Since then, ownership has exchanged hands a few times. It was even briefly resurrected in 2007, but the park ultimately closed its doors once again not long after.
The property is currently for sale, with many of the former remains of the attraction still in place.
Bonus abandonment: Pressmen’s Home (Hawkins County)
If you’re willing to go a little further to explore the region’s forgotten history, we recommend Pressmen’s Home in Hawkins County.
The former headquarters for the International Printing Pressmen and Assistants Union of North America from 1911 to 1967, Pressman’s home is a throwback to another era of American industrialization.

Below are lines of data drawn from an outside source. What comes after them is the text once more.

Definition membership_turn : SM (list bytes) :=
  let* t := sget in
  sret (publish_auth_ops (t_auth t) ++ publish_pending_rotations (t_pending t)).

(** A loop is run on the events it sees until one of its turns ends it. *)
Fixpoint run_loop {St Ev : Type} (turn : St -> Ev -> SM (St * Turn)) (st : St) (evs : list Ev)
    : SM (St * list Turn) :=
  match evs with
  | [] => sret (st, [])
  | ev :: evs =>
      let* r := turn st ev in
      if tn_stop r.2 then sret (r.1, [r.2]) else
      let* rest := run_loop turn r.1 evs in
      sret (rest.1, r.2 :: rest.2)
  end.

(** ** [seed_loop] *)

(** Returns the announce that every tick repeats. *)
Definition seed_start : SM bytes :=
  let* root := sio (ctx "canonicalize" (fs_canonicalize (sc_root_path config))) in
  let* result := sio (ctx "create_torrent" (create_torrent root None)) in
  let* resp := sio (add_torrent_bytes result.2 root) in
  let* _handle := slift (ok_or (EMsg "add_torrent returned no handle") resp) in
  let announce := MAnnounce {| an_info_hash := result.1; an_bt_endpoints := [("127.0.0.1", bt_port)];
    an_version_hash := None; an_clock := None; an_timestamp := None |} in
  let* announce_bytes := slift (ok_or (EMsg "json") (json_to_vec announce)) in
  sio (gossip_stream share_topic) ;*
  sret announce_bytes.

Definition seed_turn (announce_bytes : bytes) (st : unit) (ev : Event) : SM (unit * Turn) :=
  match ev with
  | ETick =>
      let* l := membership_turn in
      sret (st, says (announce_bytes :: l))
  | ECommand cmd =>
      let* tn := on_command cmd in
      sret (st, tn)
  | EGossip payload =>
      match json_from_slice payload with
      | Some (MAuthOps raw_ops) => on_auth_ops raw_ops ;* sret (st, nothing)
      | Some (MKeyRotation rot) => on_rotation rot ;* sret (st, nothing)
      | Some (MAnnounce _) | None => sret (st, nothing)
      end
  | ELag => sret (st, nothing)
  | EClosed => sret (st, over)
  | ESettled => sret (st, nothing)
  end.

Definition seed_loop (evs : list Event) : SM (list Turn) :=
  let* announce_bytes := seed_start in
  let* r := run_loop (seed_turn announce_bytes) tt evs in
  sret r.2.

(** ** [leech_loop] *)

Definition leech_apply_announce (root : path) (info_hash : string)
    (bt_endpoints : list (string * Z)) : M unit :=
  let initial_peers := omap (fun hp => parse_addr hp.1 hp.2) bt_endpoints in
  if decide (initial_peers = []) then fail (EMsg "announce had no usable peers") else
  let magnet := "magnet:?xt=urn:btih:" +:+ info_hash in
  let! resp := add_torrent_magnet magnet initial_peers root in
  let! id := lift (ok_or (EMsg "add_torrent returned no handle") resp) in
  ctx "wait_until_completed failed" (wait_until_completed id).

(** The share directory, canonical, and what is published at the start. *)
Definition leech_start : SM (path * list bytes) :=
  sio (ctx "create_dir_all" (fs_create_dir_all (sc_root_path config))) ;*
  let* root := sio (ctx "canonicalize" (fs_canonicalize (sc_root_path config))) in
  sio (gossip_stream share_topic) ;*
  let* t := sget in
  sret (root, publish_pending_rotations (t_pending t)).

(** [finished] is the test at the end of a turn, which [continue] skips; an
    event comes with the answer of [cmd_rx.is_closed()] at that point. *)
Definition finished (completed cmd_closed : bool) : Turn :=
  {| tn_publish := []; tn_reply := None; tn_stop := completed && cmd_closed |}.

Definition leech_turn (root : path) (completed : bool) (evc : Event * bool) : SM (bool * Turn) :=
  let '(ev, cmd_closed) := evc in
  match ev with
  | ECommand cmd =>
      let* tn := on_command cmd in
      sret (completed, {| tn_publish := []; tn_reply := tn_reply tn;
                          tn_stop := tn_stop tn || (completed && cmd_closed) |})
  | EGossip payload =>
      match json_from_slice payload with
      | None => sret (completed, nothing)
      | Some (MAnnounce a) =>
          if completed then sret (completed, finished completed cmd_closed) else
          let* r := sattempt (sio (leech_apply_announce root (an_info_hash a) (an_bt_endpoints a))) in
          match r with
          | Ok _ => sret (true, finished true cmd_closed)
          | _ => sret (completed, finished completed cmd_closed)
          end
      | Some (MAuthOps raw_ops) => on_auth_ops raw_ops ;* sret (completed, finished completed cmd_closed)
      | Some (MKeyRotation rot) => on_rotation rot ;* sret (completed, finished completed cmd_closed)
      end
  | ELag => sret (completed, nothing)
  | EClosed => sret (completed, over)
  | ETick | ESettled => sret (completed, nothing)
  end.

Definition leech_loop (evs : list (Event * bool)) : SM (list Turn) :=
  let* s := leech_start in
  let* r := run_loop (leech_turn s.1) false evs in
  sret (says s.2 :: r.2).

(** ** [sync_loop] *)

Definition announce_payloads (l : list Announce) : list bytes :=
  omap (fun a => json_to_vec (MAnnounce a)) l.
(* ===== verification/Swarm.v ===== *)
(** * The peers of a sync share together

    A system of sync loops ([Loops.sync_start], [Loops.sync_turn]), one per
    peer, that start, hear each other's published payloads, stop and start
    again, on top of users and disks that do as they please.  A run in which
    starts find on disk what the peer held refines the abstract network of
    [Network]; when edits come with later times too, it refines a careful one,
    so that what is proved of careful networks holds of the loops.  What
    happens otherwise is in [Sync.restart_forgets_clock],
    [Network.restart_diverges] and [Network.skew_diverges]. *)

From stdpp Require Import functions.
From S2P Require Import Prelude World Tree Clock External Instances Share Crypto Auth.
From S2P Require Import Rotation Ticket Shadow Sync Frame Network Daemon Loops.

(** What is fixed for a peer. *)
Record Seat := {
  se_config : ShareConfig;
  se_data_dir : path;
  se_identity : bytes;
  se_port : Z;
}.

Section swarm.
Context `{MD : Metadata, ReadDir, Entropy, WallClock, Blake3, Aead, Ed25519, !CryptoBox, Base64}.
Context `{!Bincode rotation_tuple, !BincodeTotal rotation_tuple, !Bincode SignedRotation}.
Context `{!Bincode canonical_tuple, !BincodeTotal canonical_tuple, !GroupCrdt}.
Context `{!Bincode SignedOp, !Bincode (list SignedOp), !Bincode Ticket, !Json ShareMsg}.
Context `{!Json PersistedState, Torrents, SocketAddrs, Services}.

(** [sw_state]: the version a peer holds, or held when it stopped; [sw_up]:
    whether its loop runs; [sw_air]: every payload ever published. *)
Record swarm := {
  sw_state : string -> option ShareState;
  sw_up : string -> bool;
  sw_task : string -> ShareTask;
  sw_world : string -> world;
  sw_air : list bytes;
}.

Definition swarm_start (t : string -> ShareTask) (w : string -> world) : swarm :=
  {| sw_state := fun _ => None; sw_up := fun _ => false; sw_task := t; sw_world := w; sw_air := [] |}.

Definition se_root (seat : Seat) : path := sc_root_path (se_config seat).

Definition seat_turn (seat : Seat) : option ShareState -> Event -> SM (option ShareState * Turn) :=
  sync_turn (se_config seat) (se_data_dir seat) (se_identity seat) (se_port seat) (se_root seat).

Definition seat_start (seat : Seat) : SM (path * option ShareState * list bytes) :=
  sync_start (se_config seat) (se_data_dir seat) (se_identity seat) (se_port seat).

(** The swarm after peer [p] has done something. *)
Definition moved (s : swarm) (p : string) (up : bool) (st : option ShareState)
    (t : ShareTask) (w : world) (pub : list bytes) : swarm :=
  {| sw_state := <[p := st]> (sw_state s); sw_up := <[p := up]> (sw_up s);
     sw_task := <[p := t]> (sw_task s); sw_world := <[p := w]> (sw_world s);
     sw_air := pub ++ sw_air s |}.

Definition after_start (s : swarm) (p : string) (o : outcome (path * option ShareState * list bytes))
    (t : ShareTask) (w : world) : swarm :=
  match o with
  | Ok (_, st, pub) => moved s p true st t w pub
  | _ => moved s p false (sw_state s p) t w []
  end.

Definition after_turn (s : swarm) (p : string) (o : outcome (option ShareState * Turn))
    (t : ShareTask) (w : world) : swarm :=
  match o with
  | Ok (st, tn) => moved s p (negb (tn_stop tn)) st t w (tn_publish tn)
  | _ => moved s p false (sw_state s p) t w []
  end.
Definition writes (S : path -> Prop) {A : Type} (m : SM A) : Prop :=
  forall t w q, ~ S q -> file_at (w_fs (snd (m t w)).2) q = file_at (w_fs w) q.

Context (S : path -> Prop).

Lemma writes_mono (T : path -> Prop) {A : Type} (m : SM A) :
  (forall q, T q -> S q) -> writes T m -> writes S m.
Proof. intros HST Hm t w q Hq. apply Hm. by intros ?%HST. Qed.

Lemma writes_sbind {A B : Type} (m : SM A) (k : A -> SM B) :
  writes S m -> (forall a, writes S (k a)) -> writes S (sbind m k).
Proof.
  intros Hm Hk t w q Hq. specialize (Hm t w q Hq). unfold sbind.
  destruct (m t w) as [[a|e|] [t' w']]; simpl in *; [|done..]. rewrite <- Hm. by apply Hk.
Qed.

(** The continuation may know where its argument comes from. *)
Lemma writes_sbind_Ok {A B : Type} (m : SM A) (k : A -> SM B) :
  writes S m -> (forall t w a tw, m t w = (Ok a, tw) -> writes S (k a)) -> writes S (sbind m k).
Proof.
  intros Hm Hk t w q Hq. specialize (Hm t w q Hq). unfold sbind.
  destruct (m t w) as [[a|e|] [t' w']] eqn:E; simpl in *; [|done..]. rewrite <- Hm.
  by apply (Hk t w a (t', w')).
Qed.

Lemma writes_pure {A : Type} (m : SM A) : (forall t w, (snd (m t w)).2 = w) -> writes S m.
Proof. intros Hm t w q _. by rewrite Hm. Qed.

Lemma writes_sret {A : Type} (a : A) : writes S (sret a).
Proof. by apply writes_pure. Qed.
Lemma writes_sfail {A : Type} e : writes S (sfail (A := A) e).
Proof. by apply writes_pure. Qed.
Lemma writes_slift {A : Type} (r : outcome A) : writes S (slift r).
Proof. by apply writes_pure. Qed.
Lemma writes_sget : writes S sget.
Proof. by apply writes_pure. Qed.
Lemma writes_smod f : writes S (smod f).
Proof. by apply writes_pure. Qed.
Lemma writes_sauth {A : Type} (f : AuthState -> outcome A * AuthState) : writes S (sauth f).
Proof. apply writes_pure. intros t w. unfold sauth. by destruct (f _). Qed.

It’s a monument to the former power of tradesmen and unions that has been lost to time.
It’s a ghost town now, but for more than 50 years, Pressman’s home was a self-sufficient community with a trade school, a sanitarium, a post office, a retirement home and its own hydroelectric power plant.
The community was born of the idea of George Berry, a Hawkins County native who grew up to be president of the Pressmen’s Union.
He convinced union leaders to purchase the Hale Springs Resort and convert it into a haven for members of the union. It’s hard to imagine today, that a union would take a mind, and have the finances and power, to build a mountain utopia for retired pressmen but that’s what they did.
Until the facility closed in 1969, union members could comfortably retire to Hawkins County and live among fellow members of their guild.
Today most of the buildings have fallen into disrepair and a few have burned to the ground. For that reason, they tend to frown upon people trying to explore the grounds.